The best way to prevent gonorrhoea is to practice safe sex. This means using a condom every time you have sex. 

 There are many things you can do to lower the risk of getting or passing on gonorrhoea:

  • The most important way to help reduce your risk is getting regularly tested for STIs, especially if you’ve recently started having sex with someone new or practising casual sex with multiple partners.
  • Use male or female condoms during vaginal, oral, or anal sex.
  • During oral sex, you can use a latex square (dental dam) between the rectum or vaginal opening, helping to cover the area around it.
  • If you share sex toys, wash them well or cover them with a new condom before anyone else uses them.
  • Before you have unprotected sex with somebody new, have a test for gonorrhoea and other STIs.

If you’re diagnosed with gonorrhoea, it’s important to let any current and recent sexual partners know – the treatment clinic can do this for you, keeping your details confidential. 

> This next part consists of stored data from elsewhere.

Lemma Date_Length_ok y :
  -5877641 ≤ y ≤ 5881580 →
  ∃ year_length, Date_Length y =
      (6 + (if bool_decide (y ≤ 0) then 5 else 0) + year_length, if bool_decide (y ≤ 0) then - y + 1 else y, year_length, bool_decide (y ≤ 0)) ∧
    4 ≤ year_length ≤ 8 ∧ 0 < (if bool_decide (y ≤ 0) then - y + 1 else y) < 10 ^ year_length ∧
    (if bool_decide (y ≤ 0) then - y + 1 else y) < 100000000.
Proof.
  intros Hy. unfold Date_Length. set (yy := if bool_decide (y ≤ 0) then - y + 1 else y).
  assert (0 < yy < 100000000) as Hyy by (unfold yy; case_bool_decide; lia).
  eexists. split; [by case_bool_decide|]. unfold at_least. repeat (case_bool_decide; try (exfalso; lia)); simpl; lia.
Qed.
Lemma date_text_length y m d :
  -5877641 ≤ y ≤ 5881580 → Z.of_nat (length (date_text y m d)) = (Date_Length y).1.1.1.
Proof.
  intros Hy. destruct (Date_Length_ok y Hy) as (yl & E & Hl & _). unfold date_text. rewrite E. simpl.
  rewrite !length_app, decimal_length. simpl. case_bool_decide; simpl; lia.
Qed.
Lemma Date_Format_ok junk (post : list Z) y m d len :
  -5877641 ≤ y ≤ 5881580 → 0 ≤ m ≤ 99 → 0 ≤ d ≤ 99 → len = (Date_Length y).1.1.1 →
  let '(_, year, year_length, add_bc) := Date_Length y in
  Date_Format (replicate (Z.to_nat len) junk ++ post) year m d year_length add_bc = Ok (date_text y m d ++ post).
Proof.
  intros Hy Hm Hd ->. destruct (Date_Length_ok y Hy) as (yl & E & Hl & Hyy & _). unfold date_text. rewrite E.
  set (yy := if bool_decide (y ≤ 0) then - y + 1 else y) in *. set (bc := bool_decide (y ≤ 0)) in *. simpl fst.
  set (tail := (if bc then 5 else 0)%nat).
  replace (Z.to_nat _) with (Z.to_nat yl + (6 + tail))%nat by (unfold tail; destruct bc; lia). rewrite !replicate_split.
  change (replicate 6 junk) with [junk; junk; junk; junk; junk; junk]. rewrite <-!app_assoc. unfold Date_Format.
  destruct (format_padded (Z.to_nat yl) yy [] (replicate (Z.to_nat yl) junk)
    ([junk; junk; junk; junk; junk; junk] ++ replicate tail junk ++ post) 0 yl) as (p & buf & E1 & _ & E2);
    [lia|rewrite Z2Nat.id; lia|apply length_replicate|done|simpl; lia|].
  rewrite app_nil_l in E1. rewrite E1, bind_ok, E2, bind_ok. cbn [app].
  rewrite date_field_ok, bind_ok by (rewrite ?decimal_length; lia).
  rewrite app_comm_cons, (app_assoc (decimal (Z.to_nat yl) yy)), date_field_ok, bind_ok by (rewrite ?length_app, ?decimal_length; simpl; rewrite ?decimal_length; lia).
  unfold tail. destruct bc; [|by rewrite <-!app_assoc]. rewrite app_comm_cons, (app_assoc (_ ++ _)), copy_at_ok.
  - by rewrite <-!app_assoc.
  - rewrite !length_app. simpl. rewrite !decimal_length. lia.
  - done.
Qed.

(** The date an [int32_t] stands for. *)
Lemma real_year y m d : real_date y m d → int32 (epoch_days y m d) → -5877641 ≤ y ≤ 5881580.
Proof.
  intros Hr Hi. pose proof (too_early_ok y m d Hr) as He. pose proof (too_late_ok y m d Hr) as Hl.
  unfold too_early, too_late, int32, DATE_MIN_YEAR, DATE_MAX_YEAR in *. lia.
Qed.
Lemma month_length_le lp m : month_length lp m ≤ 31.
Proof. unfold month_length. repeat case_decide; destruct lp; lia. Qed.
Lemma StringCastFromDate_ok junk n :
  int32 n → ∃ y m d, Date_Convert n = Ok (y, m, d) ∧ real_date y m d ∧ epoch_days y m d = n ∧
    StringCastFromDate junk n = Ok (date_text y m d).
Proof.
  intros Hn. destruct (Date_Convert_ok n Hn) as (y & m & d & E & Hr & Ee). exists y, m, d. split_and!; try done.
  assert (-5877641 ≤ y ≤ 5881580) as Hy by (apply (real_year y m d); [done|by rewrite Ee]).
  pose proof Hr as [Hm Hd]. pose proof (month_length_le (bool_decide (leap y)) m).
  unfold StringCastFromDate. rewrite E, bind_ok.
  pose proof (Date_Format_ok junk [junk] y m d _ Hy ltac:(lia) ltac:(lia) eq_refl) as Ef.
  pose proof (date_text_length y m d Hy) as El. destruct (Date_Length y) as [[[len yy] yl] bc] eqn:EL. simpl in El, Ef.
  unfold EmptyString. rewrite Z2Nat.inj_add, replicate_split by lia. change (replicate (Z.to_nat 1) junk) with [junk].
  rewrite Ef, bind_ok. f_equal. unfold string_of. apply take_app_length'. lia.
Qed.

Complications caused by gonorrhoea

Gonorrhoea can cause a range of problems if left untreated. Here are some of the complications you need to be aware about:

  • Pelvic inflammatory disease (PID): If the infection spreads to the pelvic area in women it can lead to chronic pain, infertility and an increase of ectopic pregnancy.
  • Disseminated gonococcal infection (DGI): This occurs when the bacteria spreads to your joints, blood or heart, causing fever, skin rash, joint pain or arthritis.
  • Infertility: The infection can cause scarring and damage to the reproductive organs, which can lead to infertility in men and women.
  • Epididymitis: Inflammation in the area of the testicles where the sperm ducts are located, causing swelling, fever, pain and can lead to infertility in men.
  • Prostatitis: An inflammation of the prostate gland, which can cause pain and discomfort during urination and ejaculation.
  • Increased risk of HIV: Gonorrhoea infections can lead to inflammation and open sores, making it easier for HIV to enter the body.
  • Eye infections: Conjunctivitis is a possible outcome if infected semen or vaginal fluid gets into your eyes. Newborn babies who are exposed to an infection during delivery may become infected. If the baby is not treated early, there’s a risk of progressive and permanent vision damage.

Early treatment of gonorrhoea can help prevent complications. If you are worried or starting a new sexual relationship, you should speak to a GP or visit your local sexual health clinic to get tested – whether or not you have symptoms.